____ Data provided

Lemma kmem_inv_frame Q s m' l :
  kmem_inv s l → only_pages Q (m_mem s) m' → (∀ a, a ∈ l → ¬ Q a) → wf_mem m' →
  kmem_inv (set_m_mem m' s) l.
Proof.
  intros [Hl Hn Hp Hw He] HQ Hd Hw'. split; try done. cbn. eapply linked_frame; [|done].
  intros a Ha. rewrite -> Forall_forall in Hp. destruct (Hp a Ha) as [Hm _].
  pose proof (ld32_page Q _ _ a 0 HQ Hm (Hd a Ha)) as E. rewrite -> Z.add_0_r in E. apply E. unfold PGSIZE. lia.
Qed.

Lemma only_pages_st32 m a v t : t mod PGSIZE = 0 → t ≤ a → a + 4 ≤ t + PGSIZE →
  only_pages (λ p, p = t) m (st32 m a v).
Proof.
  intros Ht H1 H2 p b Hp Hne Hb. pose proof (page_disjoint p t Hp Ht Hne). apply ld8_st32_ne. lia.
Qed.

Lemma only_pages_memset m t c : t mod PGSIZE = 0 → only_pages (λ p, p = t) m (memset m t c PGSIZE).
Proof.
  intros Ht p b Hp Hne Hb. pose proof (page_disjoint p t Hp Ht Hne).
  rewrite -> ld8_memset by (unfold PGSIZE; lia). by rewrite -> decide_False by lia.
Qed.

Lemma only_pages_trans (Q1 Q2 : Z → Prop) m1 m2 m3 :
  only_pages Q1 m1 m2 → only_pages Q2 m2 m3 → only_pages (λ p, Q1 p ∨ Q2 p) m1 m3.
Proof. intros H1 H2 p b Hp Hn Hb. rewrite -> (H2 p b), (H1 p b); tauto. Qed.

Lemma only_pages_mono (Q1 Q2 : Z → Prop) m m' :
  only_pages Q1 m m' → (∀ p, Q1 p → Q2 p) → only_pages Q2 m m'.
Proof. intros H HQ p b Hp Hn Hb. apply (H p b); auto. Qed.

Lemma only_pages_refl Q m : only_pages Q m m.
Proof. by intros p b. Qed.

(** *** [walkpgdir] *)

Section walk.
Implicit Types (h : hw) (s : memst) (l : list Z) (T : gmap Z Z).

Lemma walk_present h s l pgdir T va t alloc :
  pt_ok s l pgdir T → 0 ≤ va < 2 ^ 32 → T !! (va / PGSIZE / 1024) = Some t →
  walkpgdir pgdir va alloc (h, s) = Ok (t + 4 * ((va / PGSIZE) mod 1024)) (h, s).
Proof.
  intros [HI Hd Ht _ Hp] Hva HT. destruct (Ht _ _ HT) as (Hi & Hto & _ & _).
  specialize (Hp _ Hi). rw HT in Hp. destruct (table_addr s t Hto (ki_end _ _ HI)) as (_ & _ & Hm & _).
  unfold walkpgdir. rewrite -> PDX_vpn by done. rw bind_run /= Hp PTX_vpn land_PTE_P.
  assert ((V2P t + 7) mod 2 = 1) as -> by (unfold PGSIZE in Hm; dlia). cbn [Z.eqb negb].
  rewrite -> (pde_addr s); [done..|apply (ki_end _ _ HI)|unfold PGSIZE; lia].
Qed.

Lemma walk_absent h s l pgdir T va :
  pt_ok s l pgdir T → 0 ≤ va < 2 ^ 32 → T !! (va / PGSIZE / 1024) = None →
  walkpgdir pgdir va false (h, s) = Ok 0 (h, s).
Proof.
  intros [HI Hd Ht _ Hp] Hva HT. specialize (Hp (va / PGSIZE / 1024)). rw HT in Hp.
  unfold walkpgdir. rewrite -> PDX_vpn by done. rw bind_run /= Hp //. unfold PGSIZE in *. dlia.
Qed.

________

__Task prompt__: Transcribe only what runs from the line with "1024) = Some t →" to the last line above, keeping every line exactly as written.

__Your response__:
  pt_ok s l pgdir T → 0 ≤ va < 2 ^ 32 → T !! (va / PGSIZE / 1024) = Some t →
  walkpgdir pgdir va alloc (h, s) = Ok (t + 4 * ((va / PGSIZE) mod 1024)) (h, s).
Proof.
  intros [HI Hd Ht _ Hp] Hva HT. destruct (Ht _ _ HT) as (Hi & Hto & _ & _).
  specialize (Hp _ Hi). rw HT in Hp. destruct (table_addr s t Hto (ki_end _ _ HI)) as (_ & _ & Hm & _).
  unfold walkpgdir. rewrite -> PDX_vpn by done. rw bind_run /= Hp PTX_vpn land_PTE_P.
  assert ((V2P t + 7) mod 2 = 1) as -> by (unfold PGSIZE in Hm; dlia). cbn [Z.eqb negb].
  rewrite -> (pde_addr s); [done..|apply (ki_end _ _ HI)|unfold PGSIZE; lia].
Qed.

Lemma walk_absent h s l pgdir T va :
  pt_ok s l pgdir T → 0 ≤ va < 2 ^ 32 → T !! (va / PGSIZE / 1024) = None →
  walkpgdir pgdir va false (h, s) = Ok 0 (h, s).
Proof.
  intros [HI Hd Ht _ Hp] Hva HT. specialize (Hp (va / PGSIZE / 1024)). rw HT in Hp.
  unfold walkpgdir. rewrite -> PDX_vpn by done. rw bind_run /= Hp //. unfold PGSIZE in *. dlia.
Qed.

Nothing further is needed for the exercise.